> What is expected
Output range, inclusive: from the line containing "Ok (sorted_networks nets)" to the line containing "Definition label_re : Regex.re". Restate those lines from the data below word for word and only those.

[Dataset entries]

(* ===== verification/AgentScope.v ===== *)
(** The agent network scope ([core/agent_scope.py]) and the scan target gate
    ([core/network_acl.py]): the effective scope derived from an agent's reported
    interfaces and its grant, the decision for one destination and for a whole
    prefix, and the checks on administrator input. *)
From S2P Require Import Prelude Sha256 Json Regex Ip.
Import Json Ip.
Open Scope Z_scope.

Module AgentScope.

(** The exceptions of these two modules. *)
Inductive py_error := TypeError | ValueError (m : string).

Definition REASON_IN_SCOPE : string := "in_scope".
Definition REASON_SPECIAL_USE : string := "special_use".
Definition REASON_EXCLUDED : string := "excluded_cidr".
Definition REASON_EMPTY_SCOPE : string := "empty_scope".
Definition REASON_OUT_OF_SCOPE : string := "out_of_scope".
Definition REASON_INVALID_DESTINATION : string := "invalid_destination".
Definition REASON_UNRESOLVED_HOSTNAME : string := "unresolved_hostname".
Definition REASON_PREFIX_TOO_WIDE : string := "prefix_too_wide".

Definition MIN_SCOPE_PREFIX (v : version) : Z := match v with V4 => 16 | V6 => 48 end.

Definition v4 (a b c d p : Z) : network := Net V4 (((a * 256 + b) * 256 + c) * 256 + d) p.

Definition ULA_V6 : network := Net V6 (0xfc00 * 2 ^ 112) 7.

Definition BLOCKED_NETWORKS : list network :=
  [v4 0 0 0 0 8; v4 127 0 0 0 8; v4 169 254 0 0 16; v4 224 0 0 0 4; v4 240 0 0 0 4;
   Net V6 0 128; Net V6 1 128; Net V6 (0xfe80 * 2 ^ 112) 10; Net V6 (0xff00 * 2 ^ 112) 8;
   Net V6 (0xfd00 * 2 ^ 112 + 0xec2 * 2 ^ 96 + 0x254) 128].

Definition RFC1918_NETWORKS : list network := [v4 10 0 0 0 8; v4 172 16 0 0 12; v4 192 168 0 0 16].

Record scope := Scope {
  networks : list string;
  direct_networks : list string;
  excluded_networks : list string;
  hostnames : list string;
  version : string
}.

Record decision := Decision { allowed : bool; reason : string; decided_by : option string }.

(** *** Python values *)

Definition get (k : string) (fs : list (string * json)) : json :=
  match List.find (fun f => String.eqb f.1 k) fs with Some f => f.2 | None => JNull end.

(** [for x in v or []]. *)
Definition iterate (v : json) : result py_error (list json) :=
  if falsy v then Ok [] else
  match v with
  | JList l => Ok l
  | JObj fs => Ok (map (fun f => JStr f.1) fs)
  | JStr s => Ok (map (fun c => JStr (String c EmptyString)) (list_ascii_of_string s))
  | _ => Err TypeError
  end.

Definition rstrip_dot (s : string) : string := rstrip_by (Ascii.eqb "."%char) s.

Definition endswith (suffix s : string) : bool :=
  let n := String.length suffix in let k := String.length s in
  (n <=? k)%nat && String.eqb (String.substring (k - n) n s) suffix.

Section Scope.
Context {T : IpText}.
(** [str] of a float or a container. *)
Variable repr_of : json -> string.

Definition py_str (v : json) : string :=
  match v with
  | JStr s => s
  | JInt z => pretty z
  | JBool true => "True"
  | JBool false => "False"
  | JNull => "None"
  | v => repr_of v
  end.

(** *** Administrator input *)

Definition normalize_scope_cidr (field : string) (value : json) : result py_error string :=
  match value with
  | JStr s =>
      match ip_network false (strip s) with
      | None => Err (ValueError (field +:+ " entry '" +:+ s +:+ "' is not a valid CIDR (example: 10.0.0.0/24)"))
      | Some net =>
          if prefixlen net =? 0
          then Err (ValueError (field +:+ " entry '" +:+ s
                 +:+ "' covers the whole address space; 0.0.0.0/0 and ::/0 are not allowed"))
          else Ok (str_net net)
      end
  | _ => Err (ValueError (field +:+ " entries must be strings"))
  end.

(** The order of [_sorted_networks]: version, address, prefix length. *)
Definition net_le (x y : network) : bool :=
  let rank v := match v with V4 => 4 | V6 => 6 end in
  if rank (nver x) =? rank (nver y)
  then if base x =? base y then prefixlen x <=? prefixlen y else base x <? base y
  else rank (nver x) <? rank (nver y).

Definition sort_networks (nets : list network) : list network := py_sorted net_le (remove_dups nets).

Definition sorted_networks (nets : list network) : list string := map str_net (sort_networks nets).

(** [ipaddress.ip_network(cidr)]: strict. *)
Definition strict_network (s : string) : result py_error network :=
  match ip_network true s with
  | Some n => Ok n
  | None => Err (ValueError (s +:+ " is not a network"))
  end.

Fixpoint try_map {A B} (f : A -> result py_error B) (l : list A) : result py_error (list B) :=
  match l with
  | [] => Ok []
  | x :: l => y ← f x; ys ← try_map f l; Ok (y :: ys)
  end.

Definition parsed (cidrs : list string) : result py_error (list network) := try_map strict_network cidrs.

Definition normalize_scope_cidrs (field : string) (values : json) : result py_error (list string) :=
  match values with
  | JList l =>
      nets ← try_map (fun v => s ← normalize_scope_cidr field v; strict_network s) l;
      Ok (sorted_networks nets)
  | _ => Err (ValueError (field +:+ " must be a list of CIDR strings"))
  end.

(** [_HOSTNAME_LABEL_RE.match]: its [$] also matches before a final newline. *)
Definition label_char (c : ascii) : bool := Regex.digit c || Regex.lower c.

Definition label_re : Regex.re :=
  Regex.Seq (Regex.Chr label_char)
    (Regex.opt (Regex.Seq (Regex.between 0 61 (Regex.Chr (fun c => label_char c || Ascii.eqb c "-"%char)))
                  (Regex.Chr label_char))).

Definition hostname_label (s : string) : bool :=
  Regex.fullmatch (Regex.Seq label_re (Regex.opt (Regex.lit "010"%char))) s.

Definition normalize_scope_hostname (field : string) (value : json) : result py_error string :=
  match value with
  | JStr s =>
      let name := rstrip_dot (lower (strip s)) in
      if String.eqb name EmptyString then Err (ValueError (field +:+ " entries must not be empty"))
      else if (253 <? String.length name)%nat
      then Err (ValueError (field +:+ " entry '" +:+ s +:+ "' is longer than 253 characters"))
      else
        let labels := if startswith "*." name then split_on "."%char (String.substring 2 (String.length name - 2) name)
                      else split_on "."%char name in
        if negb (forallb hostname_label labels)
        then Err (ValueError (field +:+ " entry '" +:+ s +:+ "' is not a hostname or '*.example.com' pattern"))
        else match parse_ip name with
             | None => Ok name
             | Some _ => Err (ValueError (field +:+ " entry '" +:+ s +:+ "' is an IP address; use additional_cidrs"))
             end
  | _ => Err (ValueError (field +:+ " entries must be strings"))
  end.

> Result for this exercise
      Ok (sorted_networks nets)
  | _ => Err (ValueError (field +:+ " must be a list of CIDR strings"))
  end.

(** [_HOSTNAME_LABEL_RE.match]: its [$] also matches before a final newline. *)
Definition label_char (c : ascii) : bool := Regex.digit c || Regex.lower c.

Definition label_re : Regex.re :=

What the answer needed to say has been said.